• [Data under study]
(** ** Properties *)


(** A block far below the tip and outside the active chain whose transactions are out of order is refused:
    neither it nor a block after it is a candidate any more, and it is marked. *)
Lemma ReceivedBlockTransactions_refused (s : chain_state) (tip new : ptr) (b : CBlockIndex) (block : CBlock) (state : CValidationState)
    (pos : CDiskBlockPos) (meta : CDiskBlockMetaData) : search_ok s tip -> cs_heap s !! new = Some b -> ~ anc (cs_heap s) tip new ->
  ttor_violated s block (nHeight b) = Ok true ->
  exists s' b', ReceivedBlockTransactions s block state new pos meta = Ok (s', Invalid state 0 "bad-blk-ttor", false) /\
    chainActive s' = chainActive s /\ cs_heap s' !! new = Some b' /\ isInvalid (nStatus b') = true /\ cands s' ⊆ cands s /\
    forall hash x, mapBlockIndex s !! hash = Some x -> ~ anc (cs_heap s) tip x -> anc (cs_heap s) x new -> x ∉ cands s'.
Proof.
  intros [T W C Ht (t & Et & B) HM _ Sf I] E Na V. unfold ReceivedBlockTransactions, deref. rewrite E. cbn [or_abort obind]. rewrite V. cbn [obind].
  set (b1 := set_status b _). match goal with |- context [InvalidateChain ?x] => set (s1 := x) end.
  assert (Co : cores (cs_heap s1) = cores (cs_heap s)) by exact (cores_insert _ new b b1 E eq_refl). pose proof (cores_links _ _ (eq_sym Co)) as Li.
  assert (An : forall p q, anc (cs_heap s1) p q <-> anc (cs_heap s) p q) by (intros p q; unfold anc; split; intros [k U]; exists k; [rewrite (up_links _ _ k Li) | rewrite <- (up_links _ _ k Li)]; exact U).
  assert (Dom : forall p, is_Some (cs_heap s !! p) -> is_Some (cs_heap s1 !! p)) by (intros p [d Ed]; destruct (cores_lookup _ _ p d (eq_sym Co) Ed) as (d' & Ed' & _); now exists d').
  assert (E1 : cs_heap s1 !! new = Some b1) by apply lookup_insert_eq.
  assert (In : isInvalid (nStatus b1) = true) by (cbn; unfold withFailed, FAILED_FLAG; change 0x20 with (2 ^ 5); rewrite isInvalid_bits, !with_flag_bit by lia; reflexivity).
  destruct (cores_lookup _ _ tip t (eq_sym Co) Et) as (t1 & Et1 & Ct). assert (B1 : 0 <= nBits t1 < 2 ^ 32) by (replace (nBits t1) with (nBits t) by (unfold core in Ct; congruence); exact B).
  assert (T1 : tree_ok (cs_heap s1)) by exact (tree_ok_links _ _ Li T). assert (Ch : chain_ok (cs_heap s1) (chainActive s)) by exact (chain_ok_links _ _ _ Li C).
  assert (HM1 : forall hash p, mapBlockIndex s !! hash = Some p -> is_Some (cs_heap s1 !! p)) by (intros hash p X; exact (Dom p (HM hash p X))).
  assert (G : good (cs_heap s1) tip (chainActive s) (mapBlockIndex s) s1) by (split; [apply only_failed_refl | exact (safe_ok_dom _ _ _ Dom Sf) | reflexivity | reflexivity | intros q X; exact (Dom q (I q X))]).
  destruct (InvalidateChain_spec (cs_heap s1) T1 tip t1 (chainActive s) (mapBlockIndex s) Ch Ht Et1 B1 HM1 s1 new b1 b1 G E1 ltac:(now rewrite An) E1 In) as (s2 & -> & G2 & Sh & Out).
  cbn [obind]. unfold InvalidChainFound.
  destruct (best_invalid_spec (cs_heap s1) tip (chainActive s) (mapBlockIndex s) s2 new G2 (ex_intro _ b1 E1)) as (s3 & -> & G3 & St). cbn [obind].
  rewrite (g_chain _ _ _ _ _ G3), Ht. cbn [or_abort obind].
  destruct (now_check (cs_heap s1) T1 tip t1 (chainActive s) Ch Ht Et1 B1 (cs_heap s3) (g_heap _ _ _ _ _ G3) (cs_safe s3) new (g_safe _ _ _ _ _ G3) (ex_intro _ b1 E1)) as (m & -> & _).
  assert (Bn : exists b', cs_heap s3 !! new = Some b' /\ isInvalid (nStatus b') = true).
  { destruct (g_heap _ _ _ _ _ G3 new) as [F|(d & st & _ & F & Fi & _)]; [exists b1; now rewrite F | now exists (set_status d st)]. }
  destruct Bn as (b' & Eb' & Ib'). cbn [obind]. exists (set_safe s3 m), b'. split; [reflexivity|]. split; [exact (g_chain _ _ _ _ _ G3)|].
  split; [exact Eb'|]. split; [exact Ib'|]. change (cands (set_safe s3 m)) with (setBlockIndexCandidates (cs_st s3)). rewrite St. fold (cands s2).
  assert (Er : cands s1 = cands s ∖ {[new]}) by reflexivity. destruct Sh as [Sh _]. rewrite Er in Sh. split; [set_solver|].
  intros hash x X Nx Ax Y. destruct (decide (x = new)) as [->|D]; [set_solver|]. apply (Out hash x X); [now rewrite An | now rewrite An | exact D | exact Y].
Qed.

• [What is expected] Go through the listing above and locate each line that holds the word "state". Copy those lines.

• [Task response]
Lemma ReceivedBlockTransactions_refused (s : chain_state) (tip new : ptr) (b : CBlockIndex) (block : CBlock) (state : CValidationState)
  exists s' b', ReceivedBlockTransactions s block state new pos meta = Ok (s', Invalid state 0 "bad-blk-ttor", false) /\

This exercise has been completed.